Originally published at: https://boingboing.net/2020/02/25/woman-drunkenly-threatened-to.html
…
Gawd we’ve all been there
Alcohol is the worst recreational drug.
“What’s the point of living?” she is recorded as saying.
She’ll be saying that a lot when she’s sober and in the slammer.
A half-empty liter bottle of Absolut vodka was found in her purse.
Oh girl, we’ve all had days like that.
“A half-empty liter bottle of Absolut vodka was found in her purse.“
So pessimistic. I prefer to see the bottle as half full.
In all seriousness, this sounds shitty and sad all around. Not sure why this warrants a news story.
She threw a coin at the bulkhead?
Stab everyone with what, exactly? A plastic fork?

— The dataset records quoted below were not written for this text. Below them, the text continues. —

(** How the loop that builds [new_line_indexes] ends in that state. *)
Definition new_line_indexes_outcome (self : t) (line_number v : Z)
    (new_line : str) : outcome unit :=
  let self' := added self v new_line in
  match
    snd (for_each (range 0 (lines self'))
           (new_line_indexes_body self' line_number (v + 1)
              (Piece.mk Source.add (len (add self))
                 (len (normalized new_line))))
           ∅ self')
  with
  | Return _ => Return tt
  | Raise e => Raise e
  end.

(** A piece is well formed when it names one of the two buffers and
    lies within it. *)
Definition piece_ok (orig added_text : str) (p : Piece.t) : Prop :=
  0 <= Piece.start p /\ 0 <= Piece.length p /\
  ((Piece.source p = Source.original /\
    Piece.start p + Piece.length p <= len orig) \/
   (Piece.source p = Source.add /\
    Piece.start p + Piece.length p <= len added_text)).

Definition pieces_ok (self : t) : Prop :=
  Forall (piece_ok (original self) (add self)) (pieces self).

Definition total_length (ps : list Piece.t) : Z :=
  foldr (fun p n => Piece.length p + n) 0 ps.

(** The number of line terminators of a text. *)
Definition newlines (s : str) : Z := len (filter (fun c => c = newline) s).

(** Position [i] of [text] holds the [k]-th line terminator. *)
Definition kth_terminator (text : str) (k i : Z) : Prop :=
  0 <= i < len text /\
  text !! Z.to_nat i = Some newline /\
  newlines (take (Z.to_nat i) text) = k - 1.

(** What [make_line_indexes] builds for [text]: entry 0 is 0, and entry
    [k], for [k] from 1 to the number [n] of terminators, is the position
    of the [k]-th terminator itself. *)
Record line_index_inv (text : str) (li : gmap Z Z) (n : Z) : Prop := {
  inv_count : n = newlines text;
  inv_first : li !! 0 = Some 0;
  inv_keys : forall k, is_Some (li !! k) <-> 0 <= k <= n;
  inv_size : size li = S (Z.to_nat n);
  inv_entry : forall k, 1 <= k <= n ->
                exists i, li !! k = Some i /\ kth_terminator text k i;
  inv_increasing : forall j k a b,
      1 <= j < k -> li !! j = Some a -> li !! k = Some b -> a < b
}.

(** The line index as the specification describes it: entry 0 is 0,
    entry [k] is the offset that follows the [k]-th terminator, the
    entries increase strictly and there are as many as lines. *)
Definition spec_line_index (text : str) (li : gmap Z Z) (n : Z) : Prop :=
  li !! 0 = Some 0 /\
  (forall k i, 1 <= k -> li !! k = Some i -> kth_terminator text k (i - 1)) /\
  (forall j k a b, j < k -> li !! j = Some a -> li !! k = Some b -> a < b) /\
  Z.of_nat (size li) = n.

End PieceTableFacts.

(** ** Sample documents *)

Definition text_a : str := lit "a" ++ [newline].
Definition text_b : str := lit "b" ++ [newline].
Definition text_c : str := lit "c" ++ [newline].
Definition text_x : str := lit "x" ++ [newline].
Definition text_y : str := lit "y" ++ [newline].
Definition text_ab : str := text_a ++ text_b.
Definition three_lines : str := text_a ++ text_b ++ text_c.

(** The piece table after loading ["a\nb\nc\n"] and calling
    [add_line(1, "x")]. *)
Definition after_add_line : PieceTable.t :=
  snd (fst (FileEditor.PieceTable_invoke
              (FileEditor.add_line 1 (lit "x"))
              (∅, PieceTable.__init__ three_lines))).


(** ** Facts about the runtime *)

Section runtime_facts.

Context {A : Type}.
Implicit Types (l : list A) (i n : Z).

Lemma len_nonneg l : 0 <= len l.
Proof. unfold len. lia. Qed.

Lemma len_app l1 l2 : len (l1 ++ l2) = len l1 + len l2.
Proof. unfold len. rewrite length_app. lia. Qed.

Lemma slice_bound_in_range n i : 0 <= i <= n -> slice_bound n i = i.
Proof. intros H. unfold slice_bound. case_bool_decide; lia. Qed.

Lemma slice_whole l : slice l 0 (0 + len l) = l.
Proof.
  pose proof (len_nonneg l) as Hl.
  unfold slice. rewrite !slice_bound_in_range by lia.
  rewrite Z.add_0_l, Z.sub_0_r. unfold len. rewrite Nat2Z.id.
  change (Z.to_nat 0) with 0%nat. rewrite drop_0. apply firstn_all.
Qed.

Lemma length_slice l i n :
  0 <= i -> 0 <= n -> i + n <= len l -> len (slice l i (i + n)) = n.
Proof.
  intros Hi Hn Hl. unfold slice.
  rewrite !slice_bound_in_range by lia.
  unfold len in *. rewrite length_take, length_drop. lia.
Qed.

End runtime_facts.

Lemma index_overflows_in_range n i :
  - n <= i <= n -> index_overflows n i = false.
Proof. intros Hi. apply bool_decide_eq_false_2. tauto. Qed.

Lemma index_overflows_fits n i :
  fits_ssize_t i -> index_overflows n i = false.
Proof.
  intros Hi. apply bool_decide_eq_false_2. unfold fits_ssize_t in Hi. tauto.
Qed.

Lemma index_overflows_outside n i :
  n <= ssize_t_max -> ~ fits_ssize_t i -> index_overflows n i = true.
Proof.
  intros Hn Hi. apply bool_decide_eq_true_2. unfold fits_ssize_t in Hi.
  split; [done|]. lia.
Qed.

Lemma piece_table_read_file_eq (fs : files) file_name self :
  PieceTable.read_file fs file_name self
  = match fs !! file_name with
    | Some (Text raw) =>
        (PieceTable._initialize (universal_newlines raw), Return tt)
    | Some Undecodable => (self, Raise UnicodeDecodeError)
    | None => (self, Raise FileNotFoundError)
    end.
Proof.
  unfold PieceTable.read_file, bind, open_read.
  by destruct (fs !! file_name) as [[raw|]|].
Qed.

Lemma array_read_file_eq (fs : files) file_name self :
  ArrayOfStrings.read_file fs file_name self
  = match fs !! file_name with
    | Some (Text raw) =>
        (ArrayOfStrings.mk (readlines (universal_newlines raw)), Return tt)
    | Some Undecodable => (self, Raise UnicodeDecodeError)
    | None => (self, Raise FileNotFoundError)
    end.
Proof.
  unfold ArrayOfStrings.read_file, bind, open_read.
  by destruct (fs !! file_name) as [[raw|]|].
Qed.

Lemma array_add_line_eq n text self :
  ArrayOfStrings.add_line n text self
  = if index_overflows (len (ArrayOfStrings.data self)) n
    then (self, Raise OverflowError)
    else (ArrayOfStrings.mk
            (insert_at n (normalized text) (ArrayOfStrings.data self)),
          Return tt).
Proof.
  unfold ArrayOfStrings.add_line, bind, get, list_insert. simpl.
  fold (normalized text).
  by destruct (index_overflows (len (ArrayOfStrings.data self)) n).
Qed.

Lemma array_remove_line_eq n self :
  ArrayOfStrings.remove_line n self
  = if index_overflows (len (ArrayOfStrings.data self)) n
    then (self, Raise OverflowError)
    else match item_index (len (ArrayOfStrings.data self)) n with
         | None => (self, Raise IndexError)
         | Some k =>
             (ArrayOfStrings.mk (delete k (ArrayOfStrings.data self)),
              Return tt)
         end.
Proof.
  unfold ArrayOfStrings.remove_line, bind, get, list_pop. simpl.
  destruct (index_overflows (len (ArrayOfStrings.data self)) n); [done|].
  by destruct (item_index (len (ArrayOfStrings.data self)) n).
Qed.

Lemma array_edit_line_eq n text self :
  ArrayOfStrings.edit_line n text self
  = match item_index (len (ArrayOfStrings.data self)) n with
    | None => (self, Raise IndexError)
    | Some k =>
        (ArrayOfStrings.mk (<[k := normalized text]> (ArrayOfStrings.data self)),
         Return tt)
    end.
Proof.
  unfold ArrayOfStrings.edit_line, bind, get, list_setitem. simpl.
  fold (normalized text).
  by destruct (item_index (len (ArrayOfStrings.data self)) n).
Qed.

(** ** What [add_line] does to the state *)

Import PieceTableFacts.

Section add_line_facts.
Import PieceTable.

Variables (self : t) (line_number insert_index : Z) (new_piece : Piece.t).

Lemma new_line_indexes_body_cases i acc (s : t) :
  (exists m,
      new_line_indexes_body self line_number insert_index new_piece i acc s
      = (s, Return m)) \/
  new_line_indexes_body self line_number insert_index new_piece i acc s
  = (s, Raise KeyError).
Proof.
  unfold new_line_indexes_body.
  repeat case_bool_decide; unfold bind, getitem, ret, raise;
    try destruct (line_indexes self !! _); eauto.
Qed.

Lemma new_line_indexes_cases xs acc (s : t) :
  (exists m,
      for_each xs
        (new_line_indexes_body self line_number insert_index new_piece)
        acc s = (s, Return m)) \/
  for_each xs
    (new_line_indexes_body self line_number insert_index new_piece)
    acc s = (s, Raise KeyError).
Proof.
  revert acc. induction xs as [|i xs IH]; intros acc; simpl.
  - left. by eexists.
  - unfold bind.
    destruct (new_line_indexes_body_cases i acc s) as [[m ->] | ->];
      [apply IH | by right].
Qed.

(** The loop returns when every key it looks up is in the line index. *)
Lemma new_line_indexes_returns xs acc (s : t) :
  (forall i, i ∈ xs ->
             (i < line_number -> is_Some (line_indexes self !! i)) /\
             (line_number < i -> is_Some (line_indexes self !! (i - 1)))) ->
  exists m,
    for_each xs
      (new_line_indexes_body self line_number insert_index new_piece)
      acc s = (s, Return m).
Proof.
  revert acc. induction xs as [|i xs IH]; intros acc Hkeys; simpl.
  - by eexists.
  - destruct (Hkeys i ltac:(left)) as [Hlt Hgt].
    assert (forall j, j ∈ xs ->
              (j < line_number -> is_Some (line_indexes self !! j)) /\
              (line_number < j -> is_Some (line_indexes self !! (j - 1))))
      as Hrest by (intros j Hj; apply Hkeys; by right).
    unfold bind, new_line_indexes_body.
    repeat case_bool_decide.
    + destruct (Hlt ltac:(lia)) as [w Hw].
      unfold bind, getitem. rewrite Hw. simpl. by apply IH.
    + simpl. by apply IH.
    + destruct (Hgt ltac:(lia)) as [w Hw].
      unfold bind, getitem. rewrite Hw. simpl. by apply IH.
Qed.

End add_line_facts.

Lemma add_line_eq line_number new_line self :
  PieceTable.add_line line_number new_line self =
    if bool_decide (line_number > PieceTable.lines self)
    then (self, Raise ValueError)
    else match PieceTable.line_indexes self !! line_number with
         | None =>
             (PieceTable.set_add
                (PieceTable.add self ++ normalized new_line) self,
              Raise KeyError)
         | Some v =>
             (added self v new_line,
              new_line_indexes_outcome self line_number v new_line)
         end.
Proof.
  unfold PieceTable.add_line. fold (normalized new_line).
  unfold bind at 1. unfold get at 1.
  case_bool_decide as Hn; [done|].
  unfold bind at 1. simpl. unfold bind at 1. simpl.
  unfold bind at 1, getitem at 1. simpl.
  destruct (PieceTable.line_indexes self !! line_number) as [v|] eqn:Hv;
    simpl; [|done].
  unfold bind at 1. simpl. unfold bind at 1. simpl.
  unfold bind at 1. simpl. unfold bind at 1. simpl.
  unfold bind at 1.
  unfold new_line_indexes_outcome, added.
  unfold PieceTable.set_lines, PieceTable.set_pieces, PieceTable.set_add.
  simpl.
  match goal with
  | |- context [for_each ?xs
                  (PieceTable.new_line_indexes_body ?sf ?ln ?ii ?np) ?a ?s] =>
      destruct (new_line_indexes_cases sf ln ii np xs a s) as [[m Hm] | Hm]
  end; simpl in Hm; rewrite Hm; done.
Qed.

TSA already confiscated anything remotely dangerous, along with quite a few things that are not.
And since all flights are always overbooked these days, some poor sap had to sit next to her for the whole flight.
Aw that’s nothing; last Thursday someone on the metro told me he was going to “Eat my family, bitch”
Theatre of Security and Assaultings did what? Tack this onto the list of things showing how truly effective they are.
How did she get the bottle of vodka past security? Asking for a friend.
Duty Free shops are on the “secure” side of “security.”
You can make all kinds of stabby weapons from stuff that you can find at the airport stores.
Social skills also help. My wife, who is quite gregarious, was once made to mail home the multi-tool the TSA dude found in her purse. However, the ensuing discussion about where he came from and his southern accent &tc. completely distracted him from inspecting the numerous sharp objects in her cosmetics bag.
Okay.
I still stand by my assessment of the TSA.
Of course. That assertion still stands with merit. Note my liberal use of scare quotes when it comes to “secure” and “security.”
He almost got lucky.
This topic was automatically closed after 5 days. New replies are no longer allowed.